Sunday, 27 May 2012

The big hatch

Castle School visiting our new
viewing platform.
The long, cold, wet spell seems to be over so now we can take stock on the costs and benefits.

We certainly needed the water and the vegetation looks the best it has for years in terms of sheer greenery. We lost all of our spotted orchids due to a late frost and the generally low temperatures have held back flowers and insects until this week. Very few butterflies and no dragonflies have been seen at all, until now. Worse still, our blue tits and other resident birds finally got round to laying eggs, but when the chicks hatched there was no food for them. The pair of bluetits that nested in our camera-box lost all their chicks so I imagine the same fate has befallen others. Maybe they will start again?

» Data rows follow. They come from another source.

Lemma created_busy app s : keeps_busy ∅ s (created app s).
Proof.
  intros Hp Hw. assert (Hal : forall t c, allowed (created app s) t c <-> allowed s t c).
  { intros t c. unfold allowed, affinity. change (infos (created app s)) with (grown_infos s).
    destruct (infos s !! t) as [i|] eqn:E; [by rewrite (grown_old _ _ _ E)|]. destruct (grown_infos s !! t) as [j|] eqn:Ej; [|done].
    apply grown_lookup in Ej as [?|[_ ->]]; [congruence|]. cbn. split; [|done]. intros H. by apply lookup_replicate in H as [? _]. }
  split; [split|].
  + intros t c c'. rewrite !Hal. apply (pn_one _ Hp).
  + intros t c. rewrite created_core, Hal. apply (pn_core _ Hp).
  + apply (pn_policy _ Hp).
  + intros t c (H1 & H2 & H3). rewrite created_core in H2. rewrite Hal in H3. by apply (Hw t).
Qed.
Lemma ok_created app s : sys_ok s -> sys_ok (created app s).
Proof.
  intros [Hi Hb]%leaving_base. pose proof (i_infos _ _ Hi) as Hlen. destruct (grown_length s) as (a & Hg & Hg').
  assert (Hr : forall t, can_run (created app s) t <-> can_run s t) by done.
  assert (Hst : forall t, ready s t -> ready (created app s) t).
  { intros t (st & H & H'). exists st. split; [|done]. cbn. by apply lookup_app_l_Some. }
  assert (Hstart : forall t, started s t -> started (created app s) t).
  { intros t [H1 H2]. split; [|done]. cbn. rewrite length_app. cbn. lia. }
  apply leaving_base. split.
    + destruct Hi. split; try done.
      * cbn. rewrite !length_app. cbn. lia.
      * change (infos (created app s)) with (grown_infos s). cbn. rewrite length_app. cbn. specialize (Hg' Hlen). lia.
      * change (infos (created app s)) with (grown_infos s). change (runnable (created app s)) with (runnable s). lia.
      * intros t i. change (infos (created app s)) with (grown_infos s). intros [H|[_ ->]]%grown_lookup; [by eapply i_affinity|].
        cbn. by rewrite length_replicate.
      * intros c t. rewrite created_core. apply i_assigned.
      * intros t c. rewrite created_core. intros H%i_created. cbn. rewrite length_app. cbn. lia.
      * assert (Hpl : forall t, placement ∅ (created app s) t = placement ∅ s t) by (intros t; unfold placement; by rewrite created_core).
        assert (Hnew : placement ∅ s (length (threads s)) = None).
        { unfold placement. case_decide; [done|]. destruct (core_of s (length (threads s))) eqn:E; [|done]. apply i_created in E. lia. }
        destruct i_placed. split; cbn.
        -- intros t th Hth. rewrite Hpl. apply lookup_app_Some in Hth as [Hth|[Hge Hth]]; [by apply p_thread|].
           apply list_lookup_singleton_Some in Hth as [Hz <-]. assert (t = length (threads s)) as -> by lia. by rewrite Hnew.
        -- intros c co t Hco. rewrite length_app, Hpl, (p_core _ _ t Hco). cbn. split; intros [H1 H2]; (split; [|done]); [lia|].
           destruct (decide (t = length (threads s))) as [->|]; [congruence|lia].
        -- intros t c. rewrite length_app, Hpl. cbn. intros H1 H2. apply (p_range t); [|done].
           destruct (decide (t = length (threads s))) as [->|]; [congruence|lia].
        -- done.
      * intros t Ht. cbn. rewrite length_app. cbn. assert (t < length (threads s))%nat by by apply i_started. lia.
      * intros t Ht Hn. apply Hst. rewrite created_core in Hn. by apply i_status.
    + destruct Hb. split; try done.
      * intros t Ht Hx. apply Hst. by apply bs_ready0.
      * destruct bs_sizes0 as (x & y & E1 & E2). exists (x + a)%nat, y. change (infos (created app s)) with (grown_infos s).
        change (runnable (created app s)) with (runnable s). lia.
      * intros t i Ht. change (infos (created app s)) with (grown_infos s). cbn in Ht. rewrite length_app in Ht. cbn in Ht.
        intros [H|[_ ->]]%grown_lookup; [|done]. eapply bs_fresh0; [|exact H]. lia.
      * intros w Hw. by apply Hstart, bs_waiters0.
      * intros t st w Hx Hw. apply Hstart. cbn in Hx. apply lookup_app_Some in Hx as [Hx|[_ Hx]]; [by eapply bs_waiter0|].
        apply list_lookup_singleton_Some in Hx as [_ <-]. done.
      * cbn. rewrite !length_app. cbn. lia.
Qed.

Banded demoiselle, female.
But, this week we have been transformed. The hawthorn is in full bloom and there are insects everywhere. Orange tip and brimstone butterflies are normally over by now, but this year they are just getting started. May-flies are dancing over the river banks and there are smoky plumes of  swarming midges over the tree-tops. But the most spectacular event is the on-going emergence of millions of damselflies of various species around our lakes. They are currently attracting up to six hobbies oat once over the visitors' centre.

Banded demoiselle, male.
The greenish nymphs swim wriggling to the shore and climb fence posts or small trees where they can cling on while the most extraordinary transformation happens. They split down the back and a fully formed damselfly emerges, complete with wings. At first the insect is soft, green and very fragile, then they turn grey in what is called the teneral stage, before they take on the full colour of adults. That's when  we can sort out what kind of damselfly they are. We have half a dozen species emerging just now, including large red, common blue, azure, blue tailed and re-eyed. All of these species are happy in still water, but it must be un-polluted.

Scarce chaser.
Demoiselles are more dainty, longer legged and metallic in colour, and they are only found in running water. The ones you see here are banded demoiselles. The females are metallic green and the males are deep iridescent blue with prominent dark blotches on their forewings.

Unlike the species above, dragonflies rest with their wings spread out and most of them are quite large. I have only seen two kinds so far; hairy dragonflies which are large and scarce chasers which are medium-sized. We expect a dozen or so species to emerge in the next few weeks.